My own pick? I'd like to see "Lulu," now playing at the pleasant but anodyne Theatre Building Chicago, restaged at the Chopin. The Chopin's wedding cake exterior and shabby, decadant Old World interior would be an ideal setting for the Silent Theatre company's dirty, black and white jewel. Show and venue share a morally bankrupt, shell-shocked chic.

What do you think?

3 Comments:

Anonymous Anonymous said...

An intimate (but not 'conceptual'!) production of "Sweeney Todd", in the crypt beneath St. John the Divine's, NYC.

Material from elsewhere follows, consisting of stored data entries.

(** * EV charging-network simulation: stations, demand edges, routes, trips

    A shallow embedding of the data-generation core of the visualisation:
    the seeded generator ([seededRandom]), the station generator
    ([generateChargingStations]), the route-network generator
    ([generateEVRouteNetwork], in its three variants), the two route
    fetchers ([fetchRoute] with its cache, [fetchRouteWithRetry] with its
    back-off loop) and the trip expander ([generateTripData]).

    Numbers.  A JavaScript number is an IEEE-754 double.  The generator
    state is an integer-valued double, and the product [seed * 1103515245]
    exceeds 2^53, so the rounding of the product and of the sum is part of
    the behaviour: it is modelled exactly on [Z] by [round53].  Every other
    number is modelled as a rational [Q]; [Math.sin], [Math.cos], [Math.PI]
    and the haversine distance built from them are parameters.  A draw is
    the exact quotient [state / 2147483647]; it differs from every threshold
    a draw is compared with (0.2, 0.3, 0.4, 0.5, 0.6) and, multiplied by an
    array length or a weight range, from every integer boundary by more than
    2^-36, far more than the rounding error of a double, so the comparisons
    of draws and the [Math.floor] of scaled draws agree with the double
    computation. *)

From Stdlib Require Import ZArith QArith Qround Qabs Lia Lqa Permutation.
From stdpp Require Import base list strings pretty gmap.

Local Open Scope Z_scope.

(** ** Rational helpers *)

Definition Qltb (a b : Q) : bool := negb (Qle_bool b a).
Definition Qgtb (a b : Q) : bool := Qltb b a.
Definition Qleb (a b : Q) : bool := Qle_bool a b.
Definition Qgeb (a b : Q) : bool := Qle_bool b a.

Definition Qmax (a b : Q) : Q := if Qle_bool a b then b else a.

(** [Math.floor] *)
Definition Math_floor (x : Q) : Z := Qfloor x.

Definition Qtrunc (x : Q) : Z :=
  if Qle_bool 0 x then Qfloor x else Qceiling x.

(** The remainder operator [%] on numbers: the result takes the sign of the
    dividend (truncated quotient). *)
Definition js_rem (x m : Q) : Q :=
  (x - m * inject_Z (Qtrunc (x / m)))%Q.

(** ** The seeded generator *)

Module Prng.

Definition A : Z := 1103515245.
Definition C : Z := 12345.
Definition MASK : Z := 0x7fffffff.

(** Rounding of an integer to the nearest double (53-bit significand,
    ties to even).  Below 2^53 every integer is a double. *)
Definition round53 (x : Z) : Z :=
  let a := Z.abs x in
  if a <? 2 ^ 53 then x
  else
    let e := Z.log2 a - 52 in
    let q := a / 2 ^ e in
    let r := a mod 2 ^ e in
    let half := 2 ^ (e - 1) in
    let q' := if r <? half then q
              else if half <? r then q + 1
              else if Z.even q then q else q + 1 in
    Z.sgn x * (q' * 2 ^ e).

(** [seed = (seed * 1103515245 + 12345) & 0x7fffffff]: the product and the
    sum are doubles; [&] keeps the low 31 bits of the two's complement. *)
Definition next_state (seed : Z) : Z :=
  Z.land (round53 (round53 (seed * A) + C)) MASK.

(** [return seed / 0x7fffffff] *)
Definition output (seed : Z) : Q := inject_Z seed / inject_Z MASK.

(** The closure returned by [seededRandom(seed)] owns one variable, [seed];
    it is the state. *)
Definition seededRandom (seed : Z) : Z := seed.

(** One call of the closure. *)
Definition random (st : Z) : Q * Z :=
  let st' := next_state st in (output st', st').

(** The state after [n] calls, and the value returned by call [n]
    (calls are numbered from 0). *)
Fixpoint state_after (n : nat) (seed : Z) : Z :=
  match n with
  | O => seed
  | S k => next_state (state_after k seed)
  end.

Definition draw (seed : Z) (n : nat) : Q :=
  fst (random (state_after n (seededRandom seed))).

(** The recurrence of the specification, on exact integers. *)
Definition lcg_exact (state : Z) : Z := (state * A + C) mod 2 ^ 31.
Definition output_pow2 (state : Z) : Q := inject_Z state / inject_Z (2 ^ 31).

End Prng.

(** ** A state monad over the generator state *)

Definition Rand (T : Type) : Type := Z -> T * Z.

Actually, any show that has music, multiple murders and just a soupcon of Catholic guilt, but it has to be that venue. It's a theatre experience begging to happen.

(Instead, we in the UK get "Sweeney" in the glossy, comfortably middle-class New Victoria. With the title role played by *Jason Donovan*, for crying out loud.)

8:43 AM  
Anonymous Anonymous said...

Caryn Churchill's A Number is an outstanding show, a father-son confrontation about cloning, playing at the Next Theatre, in Evanston.

I think it'd be even more effective in a tight space like the Side Studio, where the argument would be just a few feet away and the notion of authentic humanity would be even more contentious.

12:51 PM  
Blogger Reina said...

Awesome answers, Justin and Matt! Liz and the other five of you... I'm disappointed. Get on the horn!